We evaluated the concentrations of human epididymis secretory protein E4 (HE4) and Ca-125 in relation to clinicopathologic features in patients with endometrial cancer and premalignant endometrial lesions. Women with abnormal uterine bleeding (n = 167) who underwent endometrial sampling were divided into four groups. Group 1: endometrial cancer (n = 68), group 2: atypical endometrial hyperplasia (n = 12), group 3: endometrial hyperplasia without atypia (n = 39) and group 4: controls (n = 48). Women with endometrial cancer exhibited higher concentrations of HE4 levels than controls (91.4 pmol/L vs. 46.2 pmol/L, p < 0.001).
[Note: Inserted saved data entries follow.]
(* ===== verification/ImmCacheSound.v ===== *)
(** * Correctness of the cache of address registers

    First the invariant of the cache during translation: four buckets, the live ones
    own distinct temporaries, [itemp_stat] and [free_count] agree with them.  Then
    the meaning: a hit yields the address that was asked for. *)

From stdpp Require Import base numbers list option sorting tactics.
From Stdlib Require Import ZArith Lia Bool.
From S2P Require Import Prelude Ir1Enum Ir1 Ir2 RegMap ImmCache.
Local Open Scope Z_scope.
Local Open Scope c_scope.

(** ** Temporaries owned by live buckets *)

Definition owned (b : IMM_CACHE_BUCKET) : option Z :=
  if b_free b then None else Some (itemp_num b).

Definition itemps (l : list IMM_CACHE_BUCKET) : list Z := omap owned l.

Lemma itemps_app l1 l2 : itemps (l1 ++ l2) = itemps l1 ++ itemps l2.
Proof. apply omap_app. Qed.

Lemma itemps_cons b l :
  itemps (b :: l) = match owned b with Some t => t :: itemps l | None => itemps l end.
Proof. done. Qed.

Lemma itemps_perm l l' : l ≡ₚ l' → itemps l ≡ₚ itemps l'.
Proof.
  induction 1 as [|b l l' _ IH|b b' l|l l' l'' _ IH1 _ IH2]; [done|..]; rewrite ?itemps_cons.
  - destruct (owned b); by rewrite ?IH.
  - destruct (owned b), (owned b'); try done. apply Permutation_swap.
  - by rewrite IH1.
Qed.

(** Replacing a bucket. *)
Lemma itemps_insert l i b b' :
  l !! i = Some b →
  ∃ r, itemps l ≡ₚ match owned b with Some t => t :: r | None => r end ∧
       itemps (<[i := b']> l) ≡ₚ match owned b' with Some t => t :: r | None => r end.
Proof.
  intros H. exists (itemps (take i l) ++ itemps (drop (S i) l)).
  pose proof (lookup_lt_Some _ _ _ H). split.
  - rewrite <- (take_drop_middle l i b H) at 1. rewrite itemps_app, itemps_cons.
    destruct (owned b); [|done]. by rewrite Permutation_middle.
  - rewrite insert_take_drop by done. rewrite itemps_app, itemps_cons.
    destruct (owned b'); [|done]. by rewrite Permutation_middle.
Qed.

Lemma itemps_length l : (length (itemps l) <= length l)%nat.
Proof. induction l as [|b l IH]; simpl; [lia|]. destruct (owned b); simpl; lia. Qed.

#[local] Arguments itemps : simpl never.

Lemma itemps_length_free l i b :
  l !! i = Some b → b_free b = true → (length (itemps l) < length l)%nat.
Proof.
  revert i. induction l as [|a l IH]; intros [|i] H F; simplify_eq/=; rewrite itemps_cons.
  - unfold owned. rewrite F. pose proof (itemps_length l). lia.
  - specialize (IH i H F). destruct (owned a); simpl; lia.
Qed.

(** ** The invariant *)

Definition bucket_ok (b : IMM_CACHE_BUCKET) : Prop :=
  if b_free b then b = init_bucket
  else 1 <= use_count b ∧ 3 <= itemp_num b <= 6.

(** [itemp_stat] marks the temporaries [m] as taken. *)
Definition stat_ok (stat : list Z) (m : list Z) : Prop :=
  length stat = 4%nat ∧
  ∀ k, 0 <= k < 4 → aget stat k = Some (if decide (k + 3 ∈ m) then 0 else 1).

Definition buckets (c : IMM_CACHE) : list IMM_CACHE_BUCKET := take 4 (bucket c).

Record cache_inv (c : IMM_CACHE) : Prop := mkInv {
  inv_count : cache_count c = 4;
  inv_len : (4 <= length (bucket c))%nat;
  inv_upd : length (ir1_reg_last_updated_index c) = 16%nat;
  inv_buckets : Forall bucket_ok (buckets c);
  inv_nodup : NoDup (itemps (buckets c));
  inv_stat : stat_ok (itemp_stat c) (itemps (buckets c));
  inv_free : free_count c = 4 - Z.of_nat (length (itemps (buckets c)))
}.

Lemma stat_ok_perm stat m m' : m ≡ₚ m' → stat_ok stat m → stat_ok stat m'.
Proof.
  intros P [L H]. split; [done|]. intros k Hk. rewrite H by done.
  destruct (decide (k + 3 ∈ m)) as [E|E], (decide (k + 3 ∈ m')) as [E'|E']; try done.
  - rewrite P in E. done.
  - rewrite <- P in E'. done.
Qed.

Lemma aset_Some {A} (l : list A) i x :
  0 <= i < Z.of_nat (length l) → aset l i x = Some (<[Z.to_nat i := x]> l).
Proof.
  intros H. unfold aset. destruct (Z.ltb_spec i 0); [lia|].
  destruct (Z.leb_spec (Z.of_nat (length l)) i); [lia|]. done.
Qed.

Lemma aget_insert {A} (l : list A) i j x :
  0 <= i < Z.of_nat (length l) → 0 <= j →
  aget (<[Z.to_nat i := x]> l) j = if decide (i = j) then Some x else aget l j.
Proof.
  intros Hi Hj. unfold aget. destruct (Z.ltb_spec j 0); [lia|].
  destruct (decide (i = j)) as [->|N].
  - apply list_lookup_insert_eq. lia.
  - apply list_lookup_insert_ne. lia.
Qed.

(** Taking a temporary from a set that does not have all four. *)
Lemma stat_take stat m i :
  stat_ok stat m → 0 <= i < 4 → i + 3 ∉ m →
  ∃ stat', aset stat i 0 = Some stat' ∧ stat_ok stat' (i + 3 :: m).
Proof.
  intros [L H] Hi N. rewrite aset_Some by lia. eexists. split; [done|]. split.
  - by rewrite length_insert.
  - intros k Hk. rewrite aget_insert by lia. destruct (decide (i = k)) as [->|Nk].
    + by rewrite decide_True by left.
    + rewrite H by done. destruct (decide (k + 3 ∈ m)) as [E|E].
      * by rewrite decide_True by (by right).
      * rewrite decide_False; [done|]. intros [?|?]%elem_of_cons; [lia|done].
Qed.

Lemma stat_return stat m i :
  stat_ok stat (i + 3 :: m) → 0 <= i < 4 → i + 3 ∉ m →
  ∃ stat', aset stat i 1 = Some stat' ∧ stat_ok stat' m.
Proof.
  intros [L H] Hi N. rewrite aset_Some by lia. eexists. split; [done|]. split.
  - by rewrite length_insert.
  - intros k Hk. rewrite aget_insert by lia. destruct (decide (i = k)) as [->|Nk].
    + by rewrite decide_False by done.
    + rewrite H by done. destruct (decide (k + 3 ∈ m)) as [E|E].
      * by rewrite decide_True by (by right).
      * rewrite decide_False; [done|]. intros [?|?]%elem_of_cons; [lia|done].
Qed.

Lemma alloc_itemp_ok c m :
  stat_ok (itemp_stat c) m → (length m < 4)%nat →
  ∃ t stat, alloc_itemp c = Some (t, set_stat c stat) ∧ 3 <= t <= 6 ∧ (t ∉ m) ∧ stat_ok stat (t :: m).
Proof.
  intros S L. pose proof S as [_ H].
  assert (T : ∀ i k, 0 <= i < 4 → i + 3 ∉ m →
    ∃ t stat, (s ← aget (itemp_stat c) i;
               if s =? 0 then k
               else l ← aset (itemp_stat c) i 0; t ← aget itemp_map i; Some (t, set_stat c l)) =
              Some (t, set_stat c stat) ∧ 3 <= t <= 6 ∧ (t ∉ m) ∧ stat_ok stat (t :: m)).
  { intros i k Hi N. destruct (stat_take _ _ _ S Hi N) as (stat & E & S').
    rewrite H, decide_False, E by done. simpl. exists (i + 3), stat.
    replace (aget itemp_map i) with (Some (i + 3)); [split_and!; done || lia|].
    assert (i = 0 ∨ i = 1 ∨ i = 2 ∨ i = 3) as [->|[->|[->| ->]]] by lia; reflexivity. }
  assert (F : ∀ i k, 0 <= i < 4 → i + 3 ∈ m →
    (s ← aget (itemp_stat c) i;
     if s =? 0 then k
     else l ← aset (itemp_stat c) i 0; t ← aget itemp_map i; Some (t, set_stat c l)) = k).
  { intros i k Hi N. by rewrite H, decide_True by done. }
  unfold alloc_itemp.
  destruct (decide (3 + 3 ∈ m)) as [H3|?]; [rewrite F by (done || lia)|by apply T; [lia|]].
  destruct (decide (2 + 3 ∈ m)) as [H2|?]; [rewrite F by (done || lia)|by apply T; [lia|]].
  destruct (decide (1 + 3 ∈ m)) as [H1|?]; [rewrite F by (done || lia)|by apply T; [lia|]].
  destruct (decide (0 + 3 ∈ m)) as [H0|?]; [exfalso|by apply T; [lia|]].
  assert (Sub : [6; 5; 4; 3] ⊆+ m).
  { apply NoDup_submseteq; [apply (bool_decide_unpack _); vm_compute; done|].
    intros x Hx. rewrite !elem_of_cons in Hx. destruct Hx as [->|[->|[->|[->|Hx]]]]; try done.
    by apply not_elem_of_nil in Hx. }
  apply submseteq_length in Sub. simpl in Sub. lia.
Qed.

Lemma free_itemp_ok c m t :
  stat_ok (itemp_stat c) (t :: m) → 3 <= t <= 6 → t ∉ m →
  ∃ stat, free_itemp c t = Some (set_stat c stat) ∧ stat_ok stat m.
Proof.
  intros S Ht N. replace t with (t - 3 + 3) in S, N by lia.
  destruct (stat_return _ _ _ S) as (stat & E & S'); [lia|done|].
  exists stat. split; [|done]. unfold free_itemp. destruct (Z.ltb_spec t 0); [lia|].
  replace (aget itemp_reverse_map t) with (Some (t - 3))
    by (assert (t = 3 ∨ t = 4 ∨ t = 5 ∨ t = 6) as [->|[->|[->| ->]]] by lia; reflexivity).
  simpl. destruct (Z.eqb_spec (t - 3) (-1)); [lia|]. simpl. by rewrite E.
Qed.

(** ** Writing buckets *)

Definition bput (c : IMM_CACHE) (i : nat) (b : IMM_CACHE_BUCKET) : IMM_CACHE :=
  set_bucket_list c (<[i := b]> (bucket c)).

Lemma bget_nat c (i : nat) : bget c (Z.of_nat i) = bucket c !! i.
Proof. unfold bget, aget. destruct (Z.ltb_spec (Z.of_nat i) 0); [lia|]. by rewrite Nat2Z.id. Qed.

Lemma bupd_nat c (i : nat) f b :
  bucket c !! i = Some b → bupd c (Z.of_nat i) f = Some (bput c i (f b)).
Proof.
  intros H. unfold bupd. rewrite bget_nat, H. simpl.
  pose proof (lookup_lt_Some _ _ _ H). rewrite aset_Some by lia. simpl.
  unfold bput. by rewrite Nat2Z.id.
Qed.

Lemma bput_lookup c i b b' :
  bucket c !! i = Some b → bucket (bput c i b') !! i = Some b'.
Proof. intros H%lookup_lt_Some. simpl. by apply list_lookup_insert_eq. Qed.

Lemma bput_bput c i b b' : bput (bput c i b) i b' = bput c i b'.
Proof. unfold bput, set_bucket_list. simpl. by rewrite list_insert_insert_eq. Qed.

Lemma buckets_bput c i b : (i < 4)%nat → buckets (bput c i b) = <[i := b]> (buckets c).
Proof. intros H. unfold buckets. simpl. by rewrite take_insert_lt. Qed.

Lemma buckets_lookup c i : (i < 4)%nat → buckets c !! i = bucket c !! i.
Proof. intros H. unfold buckets. by apply lookup_take_lt. Qed.

(** ** Preservation of the invariant *)

Lemma inv_update c c' i b' :
  cache_inv c → (i < 4)%nat → cache_count c' = cache_count c →
  ir1_reg_last_updated_index c' = ir1_reg_last_updated_index c →
  bucket c' = <[i := b']> (bucket c) → bucket_ok b' →
  NoDup (itemps (buckets c')) → stat_ok (itemp_stat c') (itemps (buckets c')) →
  free_count c' = 4 - Z.of_nat (length (itemps (buckets c'))) → cache_inv c'.
Proof.
  intros [I1 I2 I3 I4 I5 I6 I7] Hi E1 E2 E3 Ok ND S F. constructor; try congruence; try done.
  - rewrite E3, length_insert. done.
  - unfold buckets in *. rewrite E3, take_insert_lt by done. by apply Forall_insert.
Qed.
HE4 levels were significantly higher in patients with lymphatic involvement, deep myometrial invasion, lymphovascular space involvement and non-endometrioid histology (p < 0.001). The sensitivity, specificity, positive and negative predictive values for HE4 in detecting endometrial cancer were 72.7%, 84.4%, 80% and 78.4%, respectively. Preoperative HE4 levels are more elevated in women with endometrial cancer than those with benign endometrium as well as in women with prognostic high-risk factors with endometrial cancer. HE4 may be used as an additional marker in combination with other clinicopathologic features for planning the treatment.